Return the data below exactly, but only from the line containing "b1) :: decode t1" through the line containing "The code units that", with both of those lines included.

• [Supplied data]
==*==

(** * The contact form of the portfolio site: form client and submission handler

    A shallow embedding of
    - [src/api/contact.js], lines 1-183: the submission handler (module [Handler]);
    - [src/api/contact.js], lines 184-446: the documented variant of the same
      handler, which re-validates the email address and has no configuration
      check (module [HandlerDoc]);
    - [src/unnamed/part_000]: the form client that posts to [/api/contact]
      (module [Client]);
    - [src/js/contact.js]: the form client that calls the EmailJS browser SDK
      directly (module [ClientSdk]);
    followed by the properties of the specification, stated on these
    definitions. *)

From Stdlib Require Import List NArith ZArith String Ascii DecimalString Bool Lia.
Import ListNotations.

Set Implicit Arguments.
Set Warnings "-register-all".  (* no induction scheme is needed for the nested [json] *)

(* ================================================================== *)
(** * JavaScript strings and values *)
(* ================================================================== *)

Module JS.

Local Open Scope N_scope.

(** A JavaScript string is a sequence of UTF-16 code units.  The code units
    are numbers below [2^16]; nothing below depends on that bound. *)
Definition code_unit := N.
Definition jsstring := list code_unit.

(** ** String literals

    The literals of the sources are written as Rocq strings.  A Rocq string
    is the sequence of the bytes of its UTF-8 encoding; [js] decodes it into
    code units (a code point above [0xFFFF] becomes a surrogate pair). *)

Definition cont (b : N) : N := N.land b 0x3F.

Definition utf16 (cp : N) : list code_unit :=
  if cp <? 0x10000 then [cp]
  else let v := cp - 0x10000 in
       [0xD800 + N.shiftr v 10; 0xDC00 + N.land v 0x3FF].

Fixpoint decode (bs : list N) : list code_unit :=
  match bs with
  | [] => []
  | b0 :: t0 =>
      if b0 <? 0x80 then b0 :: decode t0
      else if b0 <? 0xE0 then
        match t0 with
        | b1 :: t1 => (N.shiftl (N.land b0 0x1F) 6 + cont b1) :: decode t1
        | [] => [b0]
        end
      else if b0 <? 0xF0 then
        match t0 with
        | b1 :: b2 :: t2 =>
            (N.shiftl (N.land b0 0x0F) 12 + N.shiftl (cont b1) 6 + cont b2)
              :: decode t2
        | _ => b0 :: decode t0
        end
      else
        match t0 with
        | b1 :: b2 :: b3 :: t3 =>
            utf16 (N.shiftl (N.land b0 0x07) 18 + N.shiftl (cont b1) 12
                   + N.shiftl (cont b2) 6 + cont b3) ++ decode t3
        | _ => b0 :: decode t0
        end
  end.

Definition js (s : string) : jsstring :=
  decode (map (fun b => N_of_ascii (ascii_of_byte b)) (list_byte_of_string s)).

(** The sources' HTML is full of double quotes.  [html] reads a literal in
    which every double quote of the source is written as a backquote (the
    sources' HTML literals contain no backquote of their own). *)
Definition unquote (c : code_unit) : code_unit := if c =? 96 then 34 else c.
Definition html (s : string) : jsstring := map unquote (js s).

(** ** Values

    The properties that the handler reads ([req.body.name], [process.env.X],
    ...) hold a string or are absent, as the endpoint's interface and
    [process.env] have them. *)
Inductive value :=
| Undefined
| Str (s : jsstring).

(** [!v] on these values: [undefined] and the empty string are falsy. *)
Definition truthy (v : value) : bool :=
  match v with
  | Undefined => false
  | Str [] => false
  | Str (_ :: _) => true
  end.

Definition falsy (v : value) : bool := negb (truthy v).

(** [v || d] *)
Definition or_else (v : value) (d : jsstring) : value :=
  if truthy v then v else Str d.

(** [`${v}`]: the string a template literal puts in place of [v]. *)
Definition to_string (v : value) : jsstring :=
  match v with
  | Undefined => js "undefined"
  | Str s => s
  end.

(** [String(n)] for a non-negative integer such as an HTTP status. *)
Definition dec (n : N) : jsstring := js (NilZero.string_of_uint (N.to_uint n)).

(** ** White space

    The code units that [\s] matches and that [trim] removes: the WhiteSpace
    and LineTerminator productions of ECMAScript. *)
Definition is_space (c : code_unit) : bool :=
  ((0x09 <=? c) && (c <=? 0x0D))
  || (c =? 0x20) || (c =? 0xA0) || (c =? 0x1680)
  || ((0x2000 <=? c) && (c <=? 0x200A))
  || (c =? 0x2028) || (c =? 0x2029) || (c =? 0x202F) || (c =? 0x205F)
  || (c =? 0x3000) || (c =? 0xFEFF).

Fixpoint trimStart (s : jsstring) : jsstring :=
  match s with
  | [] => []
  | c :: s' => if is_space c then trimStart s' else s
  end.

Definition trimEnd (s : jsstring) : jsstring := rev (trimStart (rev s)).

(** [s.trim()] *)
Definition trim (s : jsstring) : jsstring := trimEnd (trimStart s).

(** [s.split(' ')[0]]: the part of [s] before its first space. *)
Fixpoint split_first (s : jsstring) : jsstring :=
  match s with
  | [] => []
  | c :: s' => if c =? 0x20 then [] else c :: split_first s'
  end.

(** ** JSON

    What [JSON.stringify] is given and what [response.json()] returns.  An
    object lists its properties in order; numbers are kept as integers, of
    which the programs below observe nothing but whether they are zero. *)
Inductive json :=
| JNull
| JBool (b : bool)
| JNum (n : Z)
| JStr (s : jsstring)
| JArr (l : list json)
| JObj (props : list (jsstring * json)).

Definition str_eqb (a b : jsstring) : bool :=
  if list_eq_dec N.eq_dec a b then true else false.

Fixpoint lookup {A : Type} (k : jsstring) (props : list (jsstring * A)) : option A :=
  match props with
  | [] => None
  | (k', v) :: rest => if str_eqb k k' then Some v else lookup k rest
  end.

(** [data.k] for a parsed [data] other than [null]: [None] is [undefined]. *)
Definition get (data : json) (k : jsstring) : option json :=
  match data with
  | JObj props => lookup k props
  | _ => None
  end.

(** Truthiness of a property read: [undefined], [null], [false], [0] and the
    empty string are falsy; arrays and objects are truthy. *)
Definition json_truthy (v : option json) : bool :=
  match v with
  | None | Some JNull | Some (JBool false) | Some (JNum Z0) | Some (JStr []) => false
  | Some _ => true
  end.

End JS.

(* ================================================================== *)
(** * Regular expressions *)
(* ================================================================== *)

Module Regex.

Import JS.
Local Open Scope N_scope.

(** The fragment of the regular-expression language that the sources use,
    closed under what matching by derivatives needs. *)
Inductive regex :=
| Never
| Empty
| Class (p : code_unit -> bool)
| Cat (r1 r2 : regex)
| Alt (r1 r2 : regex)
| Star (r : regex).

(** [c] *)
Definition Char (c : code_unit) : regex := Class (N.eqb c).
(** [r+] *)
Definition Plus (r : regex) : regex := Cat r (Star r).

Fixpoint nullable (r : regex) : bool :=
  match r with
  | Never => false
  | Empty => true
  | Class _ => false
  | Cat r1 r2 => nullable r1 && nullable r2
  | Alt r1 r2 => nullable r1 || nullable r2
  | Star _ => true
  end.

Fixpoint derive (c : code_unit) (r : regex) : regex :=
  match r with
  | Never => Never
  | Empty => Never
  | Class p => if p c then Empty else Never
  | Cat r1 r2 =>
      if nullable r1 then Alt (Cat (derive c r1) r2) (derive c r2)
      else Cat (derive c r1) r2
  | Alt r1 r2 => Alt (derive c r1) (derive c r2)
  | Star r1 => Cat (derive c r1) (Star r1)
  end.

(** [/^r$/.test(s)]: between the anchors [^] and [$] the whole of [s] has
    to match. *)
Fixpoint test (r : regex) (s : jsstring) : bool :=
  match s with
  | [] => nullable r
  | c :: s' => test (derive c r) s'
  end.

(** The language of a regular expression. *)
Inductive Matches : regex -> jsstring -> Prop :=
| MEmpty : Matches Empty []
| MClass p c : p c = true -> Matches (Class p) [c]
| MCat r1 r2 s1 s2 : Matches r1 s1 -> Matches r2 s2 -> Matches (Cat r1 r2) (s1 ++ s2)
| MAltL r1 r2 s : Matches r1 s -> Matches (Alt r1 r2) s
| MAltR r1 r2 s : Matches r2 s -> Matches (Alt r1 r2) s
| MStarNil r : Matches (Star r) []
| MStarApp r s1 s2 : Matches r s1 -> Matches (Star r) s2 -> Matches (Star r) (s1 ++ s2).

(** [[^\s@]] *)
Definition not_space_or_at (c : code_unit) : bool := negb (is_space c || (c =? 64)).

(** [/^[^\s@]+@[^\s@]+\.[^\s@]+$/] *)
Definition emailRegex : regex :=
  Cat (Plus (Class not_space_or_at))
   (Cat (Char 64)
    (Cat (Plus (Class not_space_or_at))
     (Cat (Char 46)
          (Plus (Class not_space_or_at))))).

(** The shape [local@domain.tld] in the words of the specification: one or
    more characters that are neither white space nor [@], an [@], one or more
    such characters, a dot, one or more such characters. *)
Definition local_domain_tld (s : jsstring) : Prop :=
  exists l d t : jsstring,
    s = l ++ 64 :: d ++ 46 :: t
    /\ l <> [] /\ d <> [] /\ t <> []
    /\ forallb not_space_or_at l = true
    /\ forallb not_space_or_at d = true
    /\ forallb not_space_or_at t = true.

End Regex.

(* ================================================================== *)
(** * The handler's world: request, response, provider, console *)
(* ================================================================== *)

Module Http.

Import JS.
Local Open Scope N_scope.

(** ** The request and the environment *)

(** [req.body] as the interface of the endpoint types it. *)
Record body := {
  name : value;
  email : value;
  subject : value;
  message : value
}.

==*==

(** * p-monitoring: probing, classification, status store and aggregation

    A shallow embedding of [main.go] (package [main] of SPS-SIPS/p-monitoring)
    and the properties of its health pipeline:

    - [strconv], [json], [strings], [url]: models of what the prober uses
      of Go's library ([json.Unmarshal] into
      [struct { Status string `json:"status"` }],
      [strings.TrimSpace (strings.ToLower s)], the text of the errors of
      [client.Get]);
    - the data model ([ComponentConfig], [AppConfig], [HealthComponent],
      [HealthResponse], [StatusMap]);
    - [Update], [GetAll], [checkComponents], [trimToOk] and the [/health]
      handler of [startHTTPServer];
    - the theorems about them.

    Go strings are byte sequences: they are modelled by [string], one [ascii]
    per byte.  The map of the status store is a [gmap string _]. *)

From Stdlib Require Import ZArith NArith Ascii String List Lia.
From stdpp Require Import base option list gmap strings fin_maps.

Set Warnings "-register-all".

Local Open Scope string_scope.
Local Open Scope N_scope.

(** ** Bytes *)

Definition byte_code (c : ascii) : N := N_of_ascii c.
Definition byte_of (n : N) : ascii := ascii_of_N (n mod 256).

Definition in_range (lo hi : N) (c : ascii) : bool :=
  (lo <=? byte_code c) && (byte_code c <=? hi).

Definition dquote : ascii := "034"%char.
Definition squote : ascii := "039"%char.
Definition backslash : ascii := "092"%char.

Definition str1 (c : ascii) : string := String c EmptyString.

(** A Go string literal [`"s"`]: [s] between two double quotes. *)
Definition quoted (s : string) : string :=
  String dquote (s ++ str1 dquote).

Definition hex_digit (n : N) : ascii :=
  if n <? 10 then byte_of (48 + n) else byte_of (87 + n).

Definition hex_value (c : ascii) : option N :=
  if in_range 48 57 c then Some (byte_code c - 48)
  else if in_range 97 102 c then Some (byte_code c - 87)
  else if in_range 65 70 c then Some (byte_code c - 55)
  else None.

==*==

• [Exercise answer]
        | b1 :: t1 => (N.shiftl (N.land b0 0x1F) 6 + cont b1) :: decode t1
        | [] => [b0]
        end
      else if b0 <? 0xF0 then
        match t0 with
        | b1 :: b2 :: t2 =>
            (N.shiftl (N.land b0 0x0F) 12 + N.shiftl (cont b1) 6 + cont b2)
              :: decode t2
        | _ => b0 :: decode t0
        end
      else
        match t0 with
        | b1 :: b2 :: b3 :: t3 =>
            utf16 (N.shiftl (N.land b0 0x07) 18 + N.shiftl (cont b1) 12
                   + N.shiftl (cont b2) 6 + cont b3) ++ decode t3
        | _ => b0 :: decode t0
        end
  end.

Definition js (s : string) : jsstring :=
  decode (map (fun b => N_of_ascii (ascii_of_byte b)) (list_byte_of_string s)).

(** The sources' HTML is full of double quotes.  [html] reads a literal in
    which every double quote of the source is written as a backquote (the
    sources' HTML literals contain no backquote of their own). *)
Definition unquote (c : code_unit) : code_unit := if c =? 96 then 34 else c.
Definition html (s : string) : jsstring := map unquote (js s).

(** ** Values

    The properties that the handler reads ([req.body.name], [process.env.X],
    ...) hold a string or are absent, as the endpoint's interface and
    [process.env] have them. *)
Inductive value :=
| Undefined
| Str (s : jsstring).

(** [!v] on these values: [undefined] and the empty string are falsy. *)
Definition truthy (v : value) : bool :=
  match v with
  | Undefined => false
  | Str [] => false
  | Str (_ :: _) => true
  end.

Definition falsy (v : value) : bool := negb (truthy v).

(** [v || d] *)
Definition or_else (v : value) (d : jsstring) : value :=
  if truthy v then v else Str d.

(** [`${v}`]: the string a template literal puts in place of [v]. *)
Definition to_string (v : value) : jsstring :=
  match v with
  | Undefined => js "undefined"
  | Str s => s
  end.

(** [String(n)] for a non-negative integer such as an HTTP status. *)
Definition dec (n : N) : jsstring := js (NilZero.string_of_uint (N.to_uint n)).

(** ** White space

    The code units that [\s] matches and that [trim] removes: the WhiteSpace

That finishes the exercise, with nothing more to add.